Some worried allowing regulatory relief to expire could result in additional tumult for Treasurys. A record two-week drawdown in primary dealer positions (figure below) was confirmation bias for that crowd — the “preemptive” trimming of dealer inventories was just a taste of what’s coming, some folks suggested.
On March 16, with an announcement on the fate of the exclusions for Treasurys and reserves looming, Zoltan Pozsar contended that the market’s assumptions about SLR exemption expiration leading to large Treasury selling by US banks “is wrong.” “If the SLR exemption ends on March 31st, that won’t lead to forced sales,” he said. “Neither will it cause a constraint on the functioning of the Treasury repo market.”
That threw a spanner in the works for what was becoming the consensus narrative. Pozsar implicitly adopts a kind of Lefty Ruggiero cadence when it comes to debates that fall within his purview: “I’m always right. Even when I’m wrong, I’m right.” The financial media’s mythologizing only adds to the legend.
Read more:
Fed Waters Down SLR Expiration With Allusions To Modifications
But many analysts are sticking with it, where “it” means a contention that the expiration of SLR relief could cause problems for Treasurys. In a lengthy note out Friday afternoon, for example, TD’s Priya Misra and Gennadiy Goldberg warned on medium- and long-term ramifications assuming the Fed doesn’t implement carveouts or otherwise permanently rewrite the rules, as hinted at in the statement.
“While not all the implications will be immediate, we could see higher market volatility over time and less support for markets in times of stress,” Misra and Goldberg cautioned, noting that banks have three options: Shed deposits, shed assets, or shed repo.
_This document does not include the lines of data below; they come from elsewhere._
Lemma output_get_tri_state s :
  tri_state (current_output s) ->
  tri_state (current_output (snd (output_get s))).
Proof.
  intro I. unfold output_get, mutex_lock, mutex_unlock, bind, modify,
    gets, ret.
  destruct (xonar_udev s) as [udev|]; [|exact I].
  pose proof (xonar_get_status_range udev (log EvMutexLock s)) as R.
  pose proof (xonar_get_status_frame udev (log EvMutexLock s)) as [_ F].
  destruct (xonar_get_status udev (log EvMutexLock s)) as [status s1].
  cbn [fst snd] in R, F.
  assert (I' : tri_state
                 (current_output
                    (if status >=? 0 then set_output status s1 else s1))).
  { destruct (Z.geb_spec status 0); cbn.
    - apply status_tri_state; [exact R | lia].
    - rewrite F. exact I. }
  destruct (status >=? 0); cbn in *;
    repeat match goal with
    | |- context [if ?b then _ else _] => destruct b
    end; exact I'.
Qed.

Lemma xonar_ae_init_tri_state s :
  tri_state (current_output s) ->
  tri_state (current_output (snd (xonar_ae_init s))).
Proof.
  intro I. unfold xonar_ae_init, bind, modify, gets, pr_info, pr_err, ret.
  pose proof (find_xonar_frame s) as F.
  destruct (find_xonar s) as [[udev|] s1]; cbn [snd] in F.
  - pose proof (xonar_get_status_range udev (set_udev (Some udev) s1)) as R.
    destruct (xonar_get_status udev (set_udev (Some udev) s1))
      as [status s2].
    cbn [fst] in R. cbn.
    destruct (Z.geb_spec status 0).
    + apply status_tri_state; [exact R | lia].
    + right. right. reflexivity.
  - cbn. rewrite F. exact I.
Qed.

Lemma xonar_ae_exit_tri_state s :
  tri_state (current_output s) ->
  tri_state (current_output (snd (xonar_ae_exit s))).
Proof.
  intro I. unfold xonar_ae_exit, usb_put_dev, pr_info, bind, modify,
    gets, ret.
  destruct (xonar_udev s); exact I.
Qed.

Lemma enter_tri_state (c : entry) s :
  tri_state (current_output s) ->
  tri_state (current_output (snd (enter c s))).
Proof.
  intro I. destruct c as [| |[val|]]; cbn [enter serve]; unfold bind, ret.
  - pose proof (xonar_ae_init_tri_state s I) as P.
    destruct (xonar_ae_init s); exact P.
  - pose proof (xonar_ae_exit_tri_state s I) as P.
    destruct (xonar_ae_exit s); exact P.
  - pose proof (output_set_tri_state val s I) as P.
    destruct (output_set val s); exact P.
  - pose proof (output_get_tri_state s I) as P.
    destruct (output_get s) as [[n buf] s1]; exact P.
Qed.

Lemma run_tri_state (cs : list entry) s :
  tri_state (current_output s) ->
  tri_state (current_output (snd (run cs s))).
Proof.
  revert s. induction cs as [|c cs IH]; intros s I; cbn [run].
  - exact I.
  - unfold bind, ret. pose proof (enter_tri_state c s I) as P.
    destruct (enter c s) as [o s1]. cbn [snd] in P.
    specialize (IH s1 P). destruct (run cs s1) as [os s2]. exact IH.
Qed.

Lemma output_get_lines s : In (snd (fst (output_get s))) read_lines.
Proof.
  unfold output_get, mutex_lock, mutex_unlock, bind, modify, gets, ret.
  destruct (xonar_udev s) as [udev|]; [|cbn; auto 6].
  destruct (xonar_get_status udev (log EvMutexLock s)) as [status s1].
  destruct (status >=? 0); cbn [fst snd];
    repeat match goal with
    | |- context [if ?b then _ else _] => destruct b
    end; cbn; auto 6.
Qed.

(** C2, as the code has it. When the scan at startup finds no
    matching device, [xonar_ae_init] fails with -ENODEV, so the
    module is not kept loaded; it leaves no device handle, and in
    the state it leaves every write would be refused with -ENODEV
    and every read would show "disconnected", for any sequence of
    them. *)
Theorem init_without_card s (rs : list request) :
  (forall d, In d (host_devices (host s)) -> ~ is_xonar d) ->
  fst (xonar_ae_init s) = - ENODEV /\
  xonar_udev (snd (xonar_ae_init s)) = None /\
  fst (run (map Param rs) (snd (xonar_ae_init s)))
    = map (fun q => match q with
                    | Write _ => Status (- ENODEV)
                    | Read => Text 13 ("disconnected" ++ nl)
                    end) rs.
Proof.
  intro N. unfold xonar_ae_init, bind, modify, pr_err, ret.
  rewrite (find_xonar_no_card s N). cbn [fst snd].
  split; [reflexivity|]. split; [reflexivity|].
  rewrite run_without_handle by reflexivity. reflexivity.
Qed.

(** C3, as the code has it. The cache is Unknown (-1) in the module
    image, and Unknown is what startup caches when its status
    transfer fails; a failed transfer in the write path or in the
    read path leaves in the cache the value it held before. *)
Theorem unknown_at_load_and_failed_startup :
  (forall e : env, current_output (module_image e) = -1) /\
  (forall s udev s1 status s2,
     find_xonar s = (Some udev, s1) ->
     xonar_get_status udev (set_udev (Some udev) s1) = (status, s2) ->
     status < 0 ->
     current_output (snd (xonar_ae_init s)) = -1) /\
  (forall s udev speakers r s1,
     xonar_switch udev speakers (log EvMutexLock s) = (r, s1) ->
     r < 0 ->
     current_output (snd (output_set_locked udev speakers s))
       = current_output s) /\
  (forall s udev status s1,
     xonar_udev s = Some udev ->
     xonar_get_status udev (log EvMutexLock s) = (status, s1) ->
     status < 0 ->
     current_output (snd (output_get s)) = current_output s).
Proof.
  split; [reflexivity|]. split; [|split].
  - intros s udev s1 status s2 F X N.
    exact (proj2 (init_failed_status s udev s1 status s2 F X N)).
  - intros s udev speakers r s1 X N.
    exact (proj2 (output_set_locked_failure udev speakers s r s1 X N)).
  - intros s udev status s1 D X N.
    exact (proj1 (output_get_failure udev s status s1 D X N)).
Qed.

(** C10. Whatever the host does and whatever sequence of entry
    points runs on the module image (startup, unload, writes and
    reads of the parameter), the cache then holds 1, 0 or -1, and a
    read shows one of the four lines "speakers", "headphones",
    "unknown", "disconnected". *)
Theorem current_output_three_values (e : env) (cs : list entry) :
  tri_state (current_output (module_image e)) /\
  tri_state (current_output (snd (run cs (module_image e)))) /\
  In (snd (fst (output_get (snd (run cs (module_image e)))))) read_lines.
Proof.
  assert (I : tri_state (current_output (module_image e)))
    by (right; right; reflexivity).
  split; [exact I|]. split.
  - apply run_tri_state. exact I.
  - apply output_get_lines.
Qed.

End Lifecycle.

(** ** Runs on the bench *)

Section BenchRuns.

Import Bench.

Lemma echo_host_echoing : echoing Echo.tracks.
Proof.
  constructor.
  - intros e last n T. exists (fun _ => x00), e. split; [reflexivity | exact T].
  - intros e last m T S. cbn. destruct (cm_pipe m); [|discriminate S].
    eexists _, _, _. split; [reflexivity|]. split; [lia | reflexivity].
  - intros e sel m T S. cbn. destruct (cm_pipe m); [discriminate S|].
    eexists _, _, _, _. split; [reflexivity|]. split; [lia|].
    split; [|exact T].
    cbn in T. rewrite T. destruct sel; split; intro E;
      solve [reflexivity | discriminate E].
Qed.

(** C1: the claim fails at three tokens.  "SPEAKERS" is a speakers
    token when case is ignored, yet with the card held the write is
    refused with -EINVAL.  "speakers" followed by a newline is no
    token of the claim, yet the write goes through and the cache
    moves from 0 to 1.  "stereo" is no token either, yet without a
    card the write answers -ENODEV, not -EINVAL. *)
Lemma output_set_case_sensitive :
  (ci_token "SPEAKERS" = Some 1 /\
   output_set "SPEAKERS" (holding dead_link 0)
     = (- EINVAL, holding dead_link 0)) /\
  (ci_token ("speakers" ++ nl) = None /\
   fst (output_set ("speakers" ++ nl) (holding one_reply 0)) = 0 /\
   current_output (snd (output_set ("speakers" ++ nl) (holding one_reply 0)))
     = 1) /\
  (ci_token "stereo" = None /\
   fst (output_set "stereo" (module_image no_card)) = - ENODEV /\
   - ENODEV <> - EINVAL).
Proof.
  repeat split; try reflexivity. discriminate.
Qed.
Pozsar on Thursday noted that the Fed’s decision to boost the counterparty limit on the RRP facility “suggest[ed] the Fed [was] ‘foaming the runway’ for the end of SLR exemption” which, he said, could “mean that US banks will turn away deposits and reserves on the margin (not Treasuries) to leave more room for market-making activities, and these flows will swell further money funds’ inflows coming from TGA drawdowns.”
With that in mind, TD’s strategists wrote that banks “could try to incentivize corporations and individuals to move their cash from deposits to money market funds by imposing fees on deposits [but] such a shift could also burden money funds, who have already seen $120 billion of inflows this year in addition to $958 billion of inflows in 2020 and are already struggling to find attractive investments as front-end rates remain near zero.” Although the higher RRP limit should “help floor rates at zero, prevent repo from going significantly negative [and] help lower reserves,” Misra and Goldberg said they “are doubtful that it will make a big difference given that reserves are likely to increase to $5.6 trillion by year-end.”
Given the “limited ability to offload deposits,” banks might just decide to sell assets, TD said, noting that Treasurys “are particularly vulnerable as they are one of the lowest-yielding securities banks can hold.”
If you subscribe to that, it follows that banks’ demand for more Treasurys will be commensurately reduced, which is problematic. “SLR create[s] frictions for dealer intermediation, changing the Treasury market structure,” Misra and Goldberg said, reiterating points made on a number of occasions previous. “An expiration of the SLR exemption can reduce dealers’ ability to intermediate markets, which could in turn increase the volatility around market stress events, which include auctions.”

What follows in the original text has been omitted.